_Exercise aim:_ Somewhere below, one line contains "Proof. destruct demo_purged" and a later line contains "mkSettler [demo_event (PEnd". Output those two lines and everything between them exactly, and nothing else.

_Records supplied:_
(** ** Processing one event *)

Definition settle_end (now : time) (p : RequestEnd) : Tx unit :=
  found ← statement (fun db => (db_facts db !! re_UUID p, db));
  match found with
  | None => tx_fail ErrNotFound
  | Some fact =>
      if given (rf_CompletedAt fact) then mret tt
      else
        attempts ← statement (fun db => ((map_to_list (db_attempts db)).*2, db));
        let attempts := List.filter (fun a => String.eqb (af_RequestUUID a) (re_UUID p)) attempts in
        let sent := Z.of_nat (length (List.filter af_HTTPSent attempts)) in
        if negb (re_Interrupted p) && (sent <? re_HTTPAttempts p) then tx_fail ErrWaiting
        else
          let fact := updateRequestFact now fact p attempts in
          _ ← statement (fun db => (tt, set_facts db (<[re_UUID p := fact]> (db_facts db))));
          if negb (String.eqb (rf_Source fact) SourceBusiness) then mret tt else applyRequestAgg fact attempts
  end.

(** [ON CONFLICT DO NOTHING]: a row that exists is kept. *)
Definition insert_new {V} (k : string) (v : V) (m : gmap string V) : gmap string V :=
  match m !! k with Some _ => m | None => <[k := v]> m end.

Definition settle_event (now : time) (p : payload) : Tx unit :=
  if negb (encodes p) then tx_fail ErrDecode
  else match p with
  | PStart p => statement (fun db => (tt, set_facts db (insert_new (rs_UUID p) (fact_of_start p) (db_facts db))))
  | PAttempt a =>
      _ ← statement (fun db => (tt, set_attempts db (insert_new (af_UUID a) a (db_attempts db))));
      applyAttemptAgg a (String.eqb (af_Source a) SourceBusiness)
  | PEnd p => settle_end now p
  | PConc s => applyConcSample s
  end.

Definition process_body (now : time) (e : queuedEvent) : Tx unit :=
  fresh ← statement (fun db => match db_ledger db !! qe_Key e with
                               | Some _ => (false, db)
                               | None => (true, set_ledger db (<[qe_Key e := now]> (db_ledger db)))
                               end);
  if fresh : bool then settle_event now (qe_Payload e) else mret tt.

Definition process (now : time) (e : queuedEvent) (faults : nat -> bool) (commit : commit_reply) (db : DashDB)
    : option settle_err * DashDB :=
  if ReplayRejectAge <? now - qe_At e then (None, db) else run_tx (process_body now e) faults commit db.

(** ** The queue *)

Record settler := mkSettler { st_q : list queuedEvent; st_overflow : bool }.
(** ** Witnesses *)

Definition demo_request_start : RequestStart :=
  mkStart "r1" 1 (Some 5) "vip" (Some (f_of_Z 2)) 1 "openai" "/v1/chat/completions" true SourceBusiness (1767578400 * Second) 9.
Definition demo_attempt_fact : AttemptFact :=
  mkAttempt "a1" "r1" 3 "main" 7 f1 (1767578401 * Second) (1767578410 * Second) "success" true 200 350 "measured" "openai" "gpt-5"
    "/v1/chat/completions" true SourceBusiness 1000 200 0 0 true (Some (f_dec 5 1)) None (Some (f_dec 5 1)) "estimated" (Some (f_dec 5 1)).
Definition demo_end : RequestEnd :=
  mkEnd "r1" "gpt-5" "openai" true false (1767578411 * Second) 1 1000 200 0 0 true (Some f1) (Some f1) f0 f0 (Some (f_dec 5 1)) 350 "measured"
    (Some 3) "main".
Definition demo_event (p : payload) (at_ : time) : queuedEvent := mkEvent (event_key p) p 0 at_ at_.
Definition demo_now : time := 1767578420 * Second.
Definition demo_rules : BillingRules := mkRules [] [].

(** The time of an event is the start of the request or the end of the attempt. *)
Definition demo_at (k : string) : time :=
  if String.eqb k (start_key "r1") then rs_StartedAt demo_request_start
  else if String.eqb k (attempt_key_of "a1") then af_CompletedAt demo_attempt_fact else demo_now.
Definition demo_report (p : payload) : queuedEvent := demo_event p (demo_at (event_key p)).
Definition demo_process (now : time) (p : payload) (faults : nat -> bool) (commit : commit_reply) (db : DashDB) : DashDB :=
  (process demo_rules now (demo_report p) faults commit db).2.

Lemma demo_effect now p faults commit db done sent ks :
  settling demo_rules demo_at now db done sent ks -> timed demo_at (demo_report p) -> demo_at (event_key p) <= now ->
  ~ same_books db (demo_process now p faults commit db) ->
  exists done' sent', settling demo_rules demo_at now (demo_process now p faults commit db) done' sent' (event_key p :: ks).
Proof.
  intros S Ht Hn H. eexists _, _. apply (settling_process _ _ now now db done sent ks _ (demo_report p) faults commit S (Z.le_refl _) eq_refl Ht); [done|by right].
Qed.

(** A failed processing, and one of a known key, leave the tables as they are. *)
Lemma demo_idle now e faults db done sent ks :
  settling demo_rules demo_at now db done sent ks -> made e -> timed demo_at e -> demo_at (qe_Key e) <= now ->
  (is_Some (db_ledger db !! qe_Key e) \/ is_Some (process demo_rules now e faults Committed db).1) ->
  exists done' sent', settling demo_rules demo_at now (process demo_rules now e faults Committed db).2 done' sent' ks.
Proof.
  intros S Hm Ht Hn H. assert (E : (process demo_rules now e faults Committed db).2 = db).
  { destruct H as [[x Hx]|[x Hx]].
    - destruct (process_cases demo_rules now e faults Committed db) as [E|(_ & N & _)]; [exact E|]. congruence.
    - unfold process, run_tx in *. destruct (_ <? _); [done|]. by destruct (process_body _ _ _ _ _ _) as [[[u n] db']|err]. }
  eexists _, _. apply (settling_process _ _ now now db done sent ks _ e faults Committed S (Z.le_refl _) Hm Ht); [done|].
  left. split; [|done]. by rewrite E.
Qed.

(** The start; the end, tried too early; the attempt, whose commit is lost; the
    attempt again; the end with a failing statement; the end; a purge of everything
    40 days later; and an end that interrupts the request. *)
Definition demo_db1 := demo_process demo_now (PStart demo_request_start) no_faults Committed empty_db.
Definition demo_db2 := demo_process demo_now (PEnd demo_end) no_faults Committed demo_db1.
Definition demo_db3 := demo_process demo_now (PAttempt demo_attempt_fact) no_faults CommitLost demo_db2.
Definition demo_db4 := demo_process demo_now (PAttempt demo_attempt_fact) no_faults Committed demo_db3.
Definition demo_db5 := demo_process demo_now (PEnd demo_end) (Nat.eqb 6) Committed demo_db4.
Definition demo_db6 := demo_process demo_now (PEnd demo_end) no_faults Committed demo_db5.
Definition demo_later : time := demo_now + 40 * 24 * Hour.
Definition demo_db7 := (Purge demo_later (fun _ => true) demo_db6).2.
Definition demo_stale_end : queuedEvent := demo_event (PEnd (interrupted_end "r1" demo_later)) demo_later.
Definition demo_db8 := (process demo_rules demo_later demo_stale_end no_faults Committed demo_db7).2.

Lemma changed {A} `{EqDecision A} (f : DashDB -> A) db db' : (forall x y, same_books x y -> f y = f x) -> bool_decide (f db' = f db) = false -> ~ same_books db db'.
Proof. intros Hf H S. by rewrite (Hf _ _ S), bool_decide_true in H. Qed.

Lemma demo_settled : exists done sent, settling demo_rules demo_at demo_now demo_db6 done sent ["req:r1:end"; "att:a1:end"; "req:r1:start"].
Proof.
  assert (Le : forall p, demo_at (event_key p) <= demo_now).
  { intros p. unfold demo_at. repeat case_match; vm_compute; discriminate. }
  destruct (demo_effect demo_now (PStart demo_request_start) no_faults Committed empty_db ∅ ∅ []) as (d1 & s1 & S1).
  { constructor. } { split; reflexivity. } { apply Le. } { apply (changed (fun db => size (db_facts db))); [by intros ? ? (-> & _)|vm_compute; reflexivity]. }
  destruct (demo_idle _ (demo_report (PEnd demo_end)) no_faults _ _ _ _ S1) as (d2 & s2 & S2); [done|done|apply Le|right; vm_compute; by eexists|].
  destruct (demo_effect _ (PAttempt demo_attempt_fact) no_faults CommitLost _ _ _ _ S2) as (d3 & s3 & S3).
  { split; reflexivity. } { apply Le. } { apply (changed (fun db => size (db_attempts db))); [by intros ? ? (_ & -> & _)|vm_compute; reflexivity]. }
  destruct (demo_idle _ (demo_report (PAttempt demo_attempt_fact)) no_faults _ _ _ _ S3) as (d4 & s4 & S4); [done|split; reflexivity|apply Le|left; vm_compute; by eexists|].
  destruct (demo_idle _ (demo_report (PEnd demo_end)) (Nat.eqb 6) _ _ _ _ S4) as (d5 & s5 & S5); [done|done|apply Le|right; vm_compute; by eexists|].
  destruct (demo_effect _ (PEnd demo_end) no_faults Committed _ _ _ _ S5) as (d6 & s6 & S6).
  { done. } { apply Le. } { apply (changed (fun db => (fun f => given (rf_CompletedAt f)) <$> db_facts db !! "r1")); [by intros ? ? (-> & _)|vm_compute; reflexivity]. }
  by exists d6, s6.
Qed.

Lemma demo_purged : exists done sent, settling demo_rules demo_at demo_later demo_db8 done sent ["req:r1:end"; "att:a1:end"; "req:r1:start"].
Proof.
  destruct demo_settled as (d & s & S). pose proof (settling_purge _ _ _ demo_later _ _ _ _ (fun _ => true) S ltac:(vm_compute; discriminate)) as S7.
  apply (demo_idle demo_later demo_stale_end no_faults demo_db7 d s _ S7); [done|done|vm_compute; discriminate|right; vm_compute; by eexists].
Qed.

Lemma aggregates_recount_witness : exists done sent ks,
  settling demo_rules demo_at demo_later demo_db8 done sent ks
  /\ db_facts demo_db8 = ∅
  /\ cnt CCompleted (db_days demo_db8) (shanghaiDay demo_now, FamilyRequest, DimProvider, 3) = 1
  /\ wrap_i64 (total_of (request_count shanghaiDay CCompleted (shanghaiDay demo_now) DimProvider 3) done) = 1.
Proof.
  destruct demo_purged as (d & s & S). exists d, s, ["req:r1:end"; "att:a1:end"; "req:r1:start"].
  destruct (aggregates_recount _ _ _ _ _ _ _ S) as [H _]. destruct (H CCompleted (shanghaiDay demo_now) DimProvider 3) as [H1 _].
  split; [exact S|]. split; [vm_compute; reflexivity|]. split; [vm_compute; reflexivity|]. rewrite <- H1. vm_compute. reflexivity.
Defined.

Lemma settled_at_most_once_witness : exists done sent ks, settling demo_rules demo_at demo_later demo_db8 done sent ks /\ NoDup ks.
Proof. destruct demo_purged as (d & s & S). exists d, s. eexists. exact (conj S (settled_at_most_once _ _ _ _ _ _ _ S)). Defined.

Definition demo_passes (n : nat) : time * (nat -> processing) := (demo_now, fun _ => mkProcessing demo_now demo_now no_faults Committed).
Definition demo_queue : settler :=
  mkSettler [demo_event (PEnd demo_end) demo_now; demo_event (PAttempt demo_attempt_fact) demo_now; demo_event (PStart demo_request_start) demo_now] false.

Lemma shutdown_settles_witness :
  let '(returned, (s', db')) := drainFinal (mkRules [] []) 4 demo_passes 0 demo_queue empty_db in
  returned = true /\ st_q s' = [] /\ Forall (unsettleable db') (st_q s').
Proof.
  pose proof (shutdown_settles (mkRules [] []) demo_passes demo_queue empty_db 4 ltac:(intros n; discriminate) ltac:(simpl; lia)) as H.
  destruct (drainFinal (mkRules [] []) 4 demo_passes 0 demo_queue empty_db) as [returned [s' db']] eqn:E. destruct H as [Hr Hw].
  split; [exact Hr|]. split; [|apply Hw; intros n m; split; reflexivity].
  apply (f_equal (fun r => st_q r.2.1)) in E. cbn [snd fst] in E. rewrite <- E. vm_compute. reflexivity.
Defined.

_Solved exercise:_
Proof. destruct demo_purged as (d & s & S). exists d, s. eexists. exact (conj S (settled_at_most_once _ _ _ _ _ _ _ S)). Defined.

Definition demo_passes (n : nat) : time * (nat -> processing) := (demo_now, fun _ => mkProcessing demo_now demo_now no_faults Committed).
Definition demo_queue : settler :=
  mkSettler [demo_event (PEnd demo_end) demo_now; demo_event (PAttempt demo_attempt_fact) demo_now; demo_event (PStart demo_request_start) demo_now] false.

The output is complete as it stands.